Exercise materials:
(** Materialising a handle with a sound mapping. *)
Lemma tensor_spec w l o :
  heap w !! l = Some o → mapping_ok w o = true →
  ∃ w' mm,
    _tensor l w = (Ok (materialised w o (mm_ino mm)), w') ∧
    handle_inode w o = Some (mm_ino mm) ∧
    tensor_data w' (materialised w o (mm_ino mm)) = mapped_content w o ∧
    fs_paths w' = fs_paths w ∧ fs_inodes w' = fs_inodes w ∧
    next_id w ≤ next_id w' ∧
    heap w' = <[l := with__memmap_array (Some mm) o]> (heap w) ∧
    mapping_ok w' (with__memmap_array (Some mm) o) = true ∧
    mapped_content w' (with__memmap_array (Some mm) o) = mapped_content w o.
Proof.
  intros Hl Hok.
  destruct (get_memmap_array_ok w l o Hl Hok)
    as (mm & w' & Hget & Hino & Hshape & Hdtype & Hmode & Hid & Hnext & Hp & Hi & Hh).
  destruct (mapping_ok_inv w o Hok) as (ino & d & Hino' & Hd & Hn & Hc).
  assert (ino = mm_ino mm) as -> by congruence.
  unfold _tensor, _load_item.
  erewrite bind_ok; [|rewrite (bind_ok _ _ _ _ _ Hget); reflexivity].
  erewrite bind_ok by reflexivity. unfold _np_to_tensor.
  assert (Hl' : heap w' !! l = Some (with__memmap_array (Some mm) o))
    by (rewrite Hh; apply lookup_insert_eq).
  rewrite (bind_ok _ _ _ _ _ (deref_ok _ _ _ Hl')).
  assert (Hcontent : take (numel (mm_shape mm)) (storage_data w' (Mapped (mm_ino mm)))
                     = mapped_content w o).
  { rewrite Hc, Hshape. unfold storage_data. by rewrite Hi, Hd. }
  assert (Hc' : mapped_content w' (with__memmap_array (Some mm) o)
                = mapped_content w o).
  { unfold mapped_content at 1, handle_inode. simpl. rewrite <- Hshape.
    exact Hcontent. }
  exists w', mm. unfold torch_as_tensor, materialised. simpl.
  rewrite Hshape, Hdtype.
  split.
  { destruct (_device o); [reflexivity|].
    erewrite bind_ok by reflexivity. unfold mret, M_ret. do 4 f_equal.
    unfold ndarray_data, read_window. simpl. rewrite drop_0. exact Hcontent. }
  split; [done|]. split.
  { unfold tensor_data, read_window. simpl. rewrite drop_0.
    destruct (_device o); simpl.
    - by rewrite <- Hshape.
    - rewrite Hc. by rewrite take_take, Nat.min_id. }
  do 4 (split; [done|]). split; [|done].
  unfold mapping_ok, handle_inode. simpl. rewrite Hi, Hd.
  rewrite !bool_decide_eq_true_2; done.
Qed.

(** ** Equality *)

(** What a handle maps after the file behind it was overwritten in
    place. *)
Lemma mapping_ok_rewritten w w1 o ino c c' :
  mapping_ok w o = true → handle_inode w o = Some ino →
  fs_inodes w !! ino = Some c →
  fs_paths w1 = fs_paths w → fs_inodes w1 !! ino = Some c' →
  length c' = length c → next_id w ≤ next_id w1 →
  mapping_ok w1 o = true ∧ handle_inode w1 o = Some ino ∧
  mapped_content w1 o = take (numel (np_shape o)) c'.
Proof.
  intros Hok Hino Hc Hp Hc' Hlen Hnext.
  assert (Hino1 : handle_inode w1 o = Some ino).
  { unfold handle_inode in *. destruct (_memmap_array o); [done|].
    by rewrite Hp. }
  unfold mapping_ok, mapped_content, storage_data in *.
  rewrite Hino1. rewrite Hino, Hc in Hok. rewrite Hc'. simpl.
  split; [|done]. rewrite Hlen.
  apply andb_true_iff in Hok as [H1 H2]. apply andb_true_iff. split; [done|].
  destruct (_memmap_array o) as [mm|]; [|done].
  apply bool_decide_eq_true in H2 as (? & ? & ? & ?).
  apply bool_decide_eq_true. repeat split; try done. lia.
Qed.







(** ** Windows, regions and broadcast lengths *)

Lemma index_region_bound shape off0 ix off s :
  index_region shape off0 ix = Ok (off, s) →
  off0 ≤ off ∧ off + numel s ≤ off0 + numel shape.
Proof.
  unfold index_region. destruct shape as [|n rest]; [done|].
  change (numel (n :: rest)) with (n * numel rest).
  destruct ix as [i|a b].
  - unfold normalize_int. case_decide; [|done]. intros [= <- <-].
    split; [lia|]. nia.
  - intros [= <- <-].
    change (numel (?k :: rest)) with (k * numel rest).
    assert (Ha : clamp_bound n a 0 ≤ n).
    { unfold clamp_bound. destruct a; lia. }
    assert (Hb : clamp_bound n b n ≤ n).
    { unfold clamp_bound. destruct b; lia. }
    split; [lia|]. nia.
Qed.

Lemma chunks_lengths k count d :
  length d = count * k → Forall (λ c, length c = k) (chunks k count d).
Proof.
  revert d. induction count as [|c IH]; intros d Hd; cbn in *; [done|].
  constructor; [rewrite length_take; lia|].
  apply IH. rewrite length_drop. lia.
Qed.

Lemma chunks_count k count d : length (chunks k count d) = count.
Proof. revert d. induction count as [|c IH]; intros d; cbn; [done|]. by rewrite IH. Qed.

Lemma concat_length_uniform (l : list (list Z)) k :
  Forall (λ c, length c = k) l → length (concat l) = length l * k.
Proof.
  induction 1 as [|c l Hc _ IH]; cbn; [done|]. rewrite length_app. lia.
Qed.

Lemma concat_replicate_length n (x : list Z) :
  length (concat (replicate n x)) = n * length x.
Proof. induction n as [|n IH]; cbn; [done|]. rewrite length_app. lia. Qed.

Lemma broadcast_aligned_length src dst d d' :
  broadcast_aligned src dst d = Some d' → length d = numel src →
  length d' = numel dst.
Proof.
  revert dst d d'. induction src as [|s src IH]; intros [|n dst] d d' H Hd;
    cbn in H; try done.
  - by injection H as <-.
  - change (numel (s :: src)) with (s * numel src) in Hd.
    change (numel (n :: dst)) with (n * numel dst).
    case_decide as Hsn.
    + subst n. destruct (mapM _ _) as [l|] eqn:HM; [|done].
      cbn in H. injection H as <-.
      apply mapM_Some in HM.
      assert (Hl : Forall (λ c, length c = numel dst) l).
      { pose proof (chunks_lengths (numel src) s d Hd) as Hch.
        revert Hch. induction HM as [|c c' cs cs' Hc _ IHl]; intros Hch;
          [constructor|].
        apply Forall_cons in Hch as [Hc1 Hch].
        constructor; [by eapply IH|by apply IHl]. }
      rewrite (concat_length_uniform l (numel dst) Hl).
      apply Forall2_length in HM. rewrite <- HM, chunks_count. done.
    + case_decide as Hs1; [|done]. subst s.
      destruct (broadcast_aligned src dst d) as [x|] eqn:Hx; [|done].
      cbn in H. injection H as <-.
      rewrite concat_replicate_length. rewrite (IH dst d x Hx); lia.
Qed.

Lemma numel_strip_leading_ones e shape :
  numel (strip_leading_ones e shape) = numel shape.
Proof.
  revert shape. induction e as [|e IH]; intros shape; [by destruct shape|].
  destruct shape as [|[|[|k]] rest]; try done.
  cbn [strip_leading_ones]. rewrite IH.
  change (numel (1 :: rest)) with (1 * numel rest). lia.
Qed.

Lemma numel_pad_ones k shape : numel (replicate k 1 ++ shape) = numel shape.
Proof.
  induction k as [|k IH]; [done|].
  change (numel (replicate (S k) 1 ++ shape))
    with (1 * numel (replicate k 1 ++ shape)). lia.
Qed.

Lemma broadcast_to_length src dst d d' :
  broadcast_to src dst d = Some d' → length d = numel src →
  length d' = numel dst.
Proof.
  unfold broadcast_to. case_decide; [|done]. intros Hb Hd.
  eapply broadcast_aligned_length; [exact Hb|].
  by rewrite numel_pad_ones, numel_strip_leading_ones.
Qed.

Lemma write_window_length (d : list Z) off new :
  off + length new ≤ length d → length (write_window d off new) = length d.
Proof.
  intros H. unfold write_window.
  rewrite !length_app, length_take, length_drop. lia.
Qed.

Lemma read_write_window (d : list Z) off new :
  off + length new ≤ length d →
  take (length new) (drop off (write_window d off new)) = new.
Proof.
  intros H. unfold write_window.
  rewrite drop_app_length' by (rewrite length_take; lia).
  by rewrite take_app_length.
Qed.

Lemma take_drop_take (c : list Z) off k n :
  off + k ≤ n → take k (drop off (take n c)) = take k (drop off c).
Proof.
  intros H. rewrite !take_drop_commute, take_take.
  do 2 f_equal. lia.
Qed.

Lemma fmap_convert_length from to (d : list Z) :
  length (convert from to <$> d) = length d.
Proof. apply length_fmap. Qed.

(** ** Writes that reach the file, and one that does not *)

Lemma mapping_ok_write w o ino c c' :
  mapping_ok w o = true → handle_inode w o = Some ino →
  fs_inodes w !! ino = Some c → length c' = length c →
  mapping_ok (set_inodes (<[ino := c']> (fs_inodes w)) w) o = true ∧
  mapped_content (set_inodes (<[ino := c']> (fs_inodes w)) w) o
    = take (numel (np_shape o)) c'.
Proof.
  intros Hok Hino Hc Hlen. unfold mapping_ok, mapped_content, storage_data in *.
  assert (Hino' : handle_inode (set_inodes (<[ino := c']> (fs_inodes w)) w) o
                  = Some ino) by exact Hino.
  rewrite Hino'. rewrite Hino, Hc in Hok. simpl.
  rewrite lookup_insert_eq. rewrite Hlen. split; [exact Hok|done].
Qed.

Work task: The result should be every line of the material that contains the word "constructor", so copy those lines.

Task response:
  constructor; [rewrite length_take; lia|].
          [constructor|].
        constructor; [by eapply IH|by apply IHl]. }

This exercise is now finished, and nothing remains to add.